Directions for this task — From the records below, transcribe exactly the lines that begin at the line with "destruct (listings_exact N.le" and end at the line with "assert (normal (keyListings_", both included.

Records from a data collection

- Opening Delimiter -

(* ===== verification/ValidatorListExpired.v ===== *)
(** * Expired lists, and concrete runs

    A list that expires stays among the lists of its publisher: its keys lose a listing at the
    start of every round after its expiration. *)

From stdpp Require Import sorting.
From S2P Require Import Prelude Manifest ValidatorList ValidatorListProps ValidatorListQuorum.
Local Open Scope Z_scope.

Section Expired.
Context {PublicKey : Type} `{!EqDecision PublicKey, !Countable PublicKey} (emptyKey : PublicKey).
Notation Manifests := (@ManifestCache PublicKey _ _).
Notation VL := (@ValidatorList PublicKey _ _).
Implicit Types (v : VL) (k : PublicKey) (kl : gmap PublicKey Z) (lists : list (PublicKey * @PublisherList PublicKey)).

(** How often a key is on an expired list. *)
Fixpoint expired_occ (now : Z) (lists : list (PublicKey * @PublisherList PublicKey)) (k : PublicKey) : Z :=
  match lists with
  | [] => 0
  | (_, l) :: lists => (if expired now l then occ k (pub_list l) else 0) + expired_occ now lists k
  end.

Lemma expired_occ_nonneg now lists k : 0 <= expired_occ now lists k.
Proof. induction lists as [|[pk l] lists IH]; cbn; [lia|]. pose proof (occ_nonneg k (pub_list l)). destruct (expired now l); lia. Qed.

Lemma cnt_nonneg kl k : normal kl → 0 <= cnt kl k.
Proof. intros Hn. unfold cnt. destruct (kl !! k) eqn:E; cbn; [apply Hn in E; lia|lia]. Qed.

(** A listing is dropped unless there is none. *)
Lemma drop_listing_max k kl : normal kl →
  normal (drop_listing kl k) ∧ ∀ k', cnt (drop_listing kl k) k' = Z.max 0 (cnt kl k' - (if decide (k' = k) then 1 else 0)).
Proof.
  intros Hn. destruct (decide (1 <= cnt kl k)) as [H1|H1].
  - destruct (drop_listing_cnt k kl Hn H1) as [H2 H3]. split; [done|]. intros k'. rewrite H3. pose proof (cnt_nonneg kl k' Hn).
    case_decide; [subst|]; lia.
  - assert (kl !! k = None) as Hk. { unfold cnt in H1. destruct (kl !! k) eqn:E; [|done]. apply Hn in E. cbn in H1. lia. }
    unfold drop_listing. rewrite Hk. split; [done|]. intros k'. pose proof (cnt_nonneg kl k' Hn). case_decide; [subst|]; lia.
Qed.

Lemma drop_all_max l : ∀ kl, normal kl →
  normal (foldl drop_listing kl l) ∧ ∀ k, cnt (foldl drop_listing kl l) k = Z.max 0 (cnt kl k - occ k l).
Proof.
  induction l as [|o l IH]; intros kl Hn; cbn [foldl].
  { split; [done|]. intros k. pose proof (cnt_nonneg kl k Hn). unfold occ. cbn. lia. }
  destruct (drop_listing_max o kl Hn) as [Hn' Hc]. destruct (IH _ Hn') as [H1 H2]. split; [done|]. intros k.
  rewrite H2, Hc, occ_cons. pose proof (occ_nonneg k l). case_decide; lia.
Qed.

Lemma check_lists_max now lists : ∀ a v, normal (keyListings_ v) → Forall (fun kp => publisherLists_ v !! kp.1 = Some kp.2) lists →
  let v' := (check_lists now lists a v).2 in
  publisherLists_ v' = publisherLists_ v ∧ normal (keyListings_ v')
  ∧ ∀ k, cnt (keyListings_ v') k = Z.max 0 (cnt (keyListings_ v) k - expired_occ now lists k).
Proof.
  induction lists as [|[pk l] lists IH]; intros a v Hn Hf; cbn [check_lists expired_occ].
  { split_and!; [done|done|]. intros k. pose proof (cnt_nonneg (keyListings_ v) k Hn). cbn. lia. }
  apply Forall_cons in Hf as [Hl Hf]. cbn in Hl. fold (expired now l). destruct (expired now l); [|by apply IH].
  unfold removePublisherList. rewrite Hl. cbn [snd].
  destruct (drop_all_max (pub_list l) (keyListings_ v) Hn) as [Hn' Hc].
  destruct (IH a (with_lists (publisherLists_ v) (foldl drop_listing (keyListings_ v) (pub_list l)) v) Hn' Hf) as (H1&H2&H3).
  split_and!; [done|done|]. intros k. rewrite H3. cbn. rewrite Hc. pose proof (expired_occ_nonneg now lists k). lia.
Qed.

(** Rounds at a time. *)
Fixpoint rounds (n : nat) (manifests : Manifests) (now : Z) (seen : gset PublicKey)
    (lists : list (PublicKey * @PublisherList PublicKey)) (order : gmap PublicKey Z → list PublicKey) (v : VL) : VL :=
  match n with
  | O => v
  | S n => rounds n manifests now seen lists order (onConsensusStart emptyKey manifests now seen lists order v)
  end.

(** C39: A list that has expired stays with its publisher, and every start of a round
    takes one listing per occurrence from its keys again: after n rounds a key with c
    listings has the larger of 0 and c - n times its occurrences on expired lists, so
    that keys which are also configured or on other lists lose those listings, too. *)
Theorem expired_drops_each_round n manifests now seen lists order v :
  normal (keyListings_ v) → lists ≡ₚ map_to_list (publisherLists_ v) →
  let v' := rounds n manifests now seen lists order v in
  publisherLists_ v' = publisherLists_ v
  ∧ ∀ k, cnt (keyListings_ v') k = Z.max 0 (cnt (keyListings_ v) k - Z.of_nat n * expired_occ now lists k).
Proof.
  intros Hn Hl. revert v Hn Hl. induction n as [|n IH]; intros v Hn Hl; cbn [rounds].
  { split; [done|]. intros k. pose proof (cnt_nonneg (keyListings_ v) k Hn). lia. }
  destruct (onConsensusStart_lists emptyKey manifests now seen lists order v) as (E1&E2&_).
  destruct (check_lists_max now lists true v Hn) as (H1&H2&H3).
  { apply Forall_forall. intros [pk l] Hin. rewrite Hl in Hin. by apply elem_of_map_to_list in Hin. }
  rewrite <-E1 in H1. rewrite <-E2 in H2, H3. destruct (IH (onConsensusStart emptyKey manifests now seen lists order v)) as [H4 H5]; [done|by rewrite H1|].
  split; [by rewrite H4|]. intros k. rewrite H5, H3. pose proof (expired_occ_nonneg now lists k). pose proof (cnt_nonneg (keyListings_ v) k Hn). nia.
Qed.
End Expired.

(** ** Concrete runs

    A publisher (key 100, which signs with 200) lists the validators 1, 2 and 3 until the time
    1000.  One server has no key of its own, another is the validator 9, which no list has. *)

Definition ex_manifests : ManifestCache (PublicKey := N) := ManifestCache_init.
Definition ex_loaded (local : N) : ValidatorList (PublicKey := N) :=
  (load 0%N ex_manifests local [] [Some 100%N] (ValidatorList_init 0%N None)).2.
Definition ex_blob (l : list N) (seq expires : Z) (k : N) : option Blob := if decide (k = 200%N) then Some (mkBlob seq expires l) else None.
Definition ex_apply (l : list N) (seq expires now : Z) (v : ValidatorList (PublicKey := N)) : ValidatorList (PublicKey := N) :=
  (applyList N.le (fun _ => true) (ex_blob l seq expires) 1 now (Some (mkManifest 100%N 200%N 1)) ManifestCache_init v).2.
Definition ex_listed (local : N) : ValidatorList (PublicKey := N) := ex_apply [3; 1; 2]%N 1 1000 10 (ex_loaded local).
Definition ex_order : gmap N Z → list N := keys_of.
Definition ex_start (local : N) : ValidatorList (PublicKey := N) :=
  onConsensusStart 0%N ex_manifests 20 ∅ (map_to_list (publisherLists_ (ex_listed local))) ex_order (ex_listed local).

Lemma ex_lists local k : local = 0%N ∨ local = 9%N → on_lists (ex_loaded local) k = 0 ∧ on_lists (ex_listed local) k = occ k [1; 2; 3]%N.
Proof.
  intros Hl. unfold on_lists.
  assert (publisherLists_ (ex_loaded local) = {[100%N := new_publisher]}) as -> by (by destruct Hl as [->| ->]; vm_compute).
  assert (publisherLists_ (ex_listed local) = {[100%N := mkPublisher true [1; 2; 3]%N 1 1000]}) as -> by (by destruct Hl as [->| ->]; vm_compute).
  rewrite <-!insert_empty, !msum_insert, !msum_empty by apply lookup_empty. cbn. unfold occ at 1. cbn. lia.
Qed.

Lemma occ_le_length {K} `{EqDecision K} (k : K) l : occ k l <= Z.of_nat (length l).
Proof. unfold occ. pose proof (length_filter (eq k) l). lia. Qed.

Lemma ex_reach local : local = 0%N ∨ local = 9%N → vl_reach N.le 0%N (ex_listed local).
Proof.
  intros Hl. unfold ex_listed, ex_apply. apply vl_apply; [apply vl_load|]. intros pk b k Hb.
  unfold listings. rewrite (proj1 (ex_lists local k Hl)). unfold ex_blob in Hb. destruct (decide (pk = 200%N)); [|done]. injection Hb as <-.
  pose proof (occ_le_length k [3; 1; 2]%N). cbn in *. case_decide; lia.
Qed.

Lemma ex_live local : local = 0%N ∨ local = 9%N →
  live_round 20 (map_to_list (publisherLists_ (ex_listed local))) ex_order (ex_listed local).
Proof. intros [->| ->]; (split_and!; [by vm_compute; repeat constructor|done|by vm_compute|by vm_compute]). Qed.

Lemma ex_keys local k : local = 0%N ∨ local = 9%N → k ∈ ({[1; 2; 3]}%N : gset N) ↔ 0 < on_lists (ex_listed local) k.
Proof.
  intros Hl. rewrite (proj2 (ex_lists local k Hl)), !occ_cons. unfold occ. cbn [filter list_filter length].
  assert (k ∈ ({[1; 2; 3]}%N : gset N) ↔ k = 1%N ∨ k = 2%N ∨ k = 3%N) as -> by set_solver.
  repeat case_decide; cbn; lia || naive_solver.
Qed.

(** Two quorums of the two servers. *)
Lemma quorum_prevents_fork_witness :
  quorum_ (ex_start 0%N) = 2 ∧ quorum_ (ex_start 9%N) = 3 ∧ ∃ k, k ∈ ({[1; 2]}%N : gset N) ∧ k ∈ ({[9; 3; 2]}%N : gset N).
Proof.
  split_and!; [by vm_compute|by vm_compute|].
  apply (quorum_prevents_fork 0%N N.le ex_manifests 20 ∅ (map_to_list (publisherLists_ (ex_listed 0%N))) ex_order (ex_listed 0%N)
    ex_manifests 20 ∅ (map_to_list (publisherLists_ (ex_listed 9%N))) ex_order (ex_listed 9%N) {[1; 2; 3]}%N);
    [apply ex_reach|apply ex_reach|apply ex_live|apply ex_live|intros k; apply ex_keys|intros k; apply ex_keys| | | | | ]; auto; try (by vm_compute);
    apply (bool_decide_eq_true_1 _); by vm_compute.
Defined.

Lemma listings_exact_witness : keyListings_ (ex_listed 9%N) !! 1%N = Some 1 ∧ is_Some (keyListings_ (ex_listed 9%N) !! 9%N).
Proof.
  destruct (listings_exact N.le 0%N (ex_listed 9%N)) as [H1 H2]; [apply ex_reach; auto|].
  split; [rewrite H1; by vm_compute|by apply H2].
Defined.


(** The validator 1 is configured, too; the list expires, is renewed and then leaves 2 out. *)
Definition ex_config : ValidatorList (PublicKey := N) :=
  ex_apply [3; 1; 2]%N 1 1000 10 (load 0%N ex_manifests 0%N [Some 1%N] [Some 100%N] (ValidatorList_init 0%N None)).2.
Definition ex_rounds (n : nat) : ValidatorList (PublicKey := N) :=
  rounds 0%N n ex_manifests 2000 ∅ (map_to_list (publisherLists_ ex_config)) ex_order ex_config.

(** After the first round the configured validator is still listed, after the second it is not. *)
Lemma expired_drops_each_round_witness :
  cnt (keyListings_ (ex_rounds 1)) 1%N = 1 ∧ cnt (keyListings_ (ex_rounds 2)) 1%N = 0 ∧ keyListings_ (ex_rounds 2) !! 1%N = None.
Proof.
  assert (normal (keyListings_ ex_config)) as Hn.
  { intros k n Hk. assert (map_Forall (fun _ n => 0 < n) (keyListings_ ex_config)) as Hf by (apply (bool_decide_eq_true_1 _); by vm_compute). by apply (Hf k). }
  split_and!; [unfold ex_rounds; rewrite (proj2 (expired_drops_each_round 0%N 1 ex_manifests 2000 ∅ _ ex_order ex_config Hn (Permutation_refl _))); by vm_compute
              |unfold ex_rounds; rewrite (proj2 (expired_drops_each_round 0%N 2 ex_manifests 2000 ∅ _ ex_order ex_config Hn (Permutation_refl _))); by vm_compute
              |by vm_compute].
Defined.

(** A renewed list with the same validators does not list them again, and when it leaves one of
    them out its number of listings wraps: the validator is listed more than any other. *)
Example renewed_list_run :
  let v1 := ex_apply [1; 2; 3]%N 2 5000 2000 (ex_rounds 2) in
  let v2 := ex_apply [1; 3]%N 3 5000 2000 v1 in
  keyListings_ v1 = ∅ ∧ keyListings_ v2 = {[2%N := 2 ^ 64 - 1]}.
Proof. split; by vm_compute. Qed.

- Closing Delimiter -

Expected answer —
  destruct (listings_exact N.le 0%N (ex_listed 9%N)) as [H1 H2]; [apply ex_reach; auto|].
  split; [rewrite H1; by vm_compute|by apply H2].
Defined.


(** The validator 1 is configured, too; the list expires, is renewed and then leaves 2 out. *)
Definition ex_config : ValidatorList (PublicKey := N) :=
  ex_apply [3; 1; 2]%N 1 1000 10 (load 0%N ex_manifests 0%N [Some 1%N] [Some 100%N] (ValidatorList_init 0%N None)).2.
Definition ex_rounds (n : nat) : ValidatorList (PublicKey := N) :=
  rounds 0%N n ex_manifests 2000 ∅ (map_to_list (publisherLists_ ex_config)) ex_order ex_config.

(** After the first round the configured validator is still listed, after the second it is not. *)
Lemma expired_drops_each_round_witness :
  cnt (keyListings_ (ex_rounds 1)) 1%N = 1 ∧ cnt (keyListings_ (ex_rounds 2)) 1%N = 0 ∧ keyListings_ (ex_rounds 2) !! 1%N = None.
Proof.
  assert (normal (keyListings_ ex_config)) as Hn.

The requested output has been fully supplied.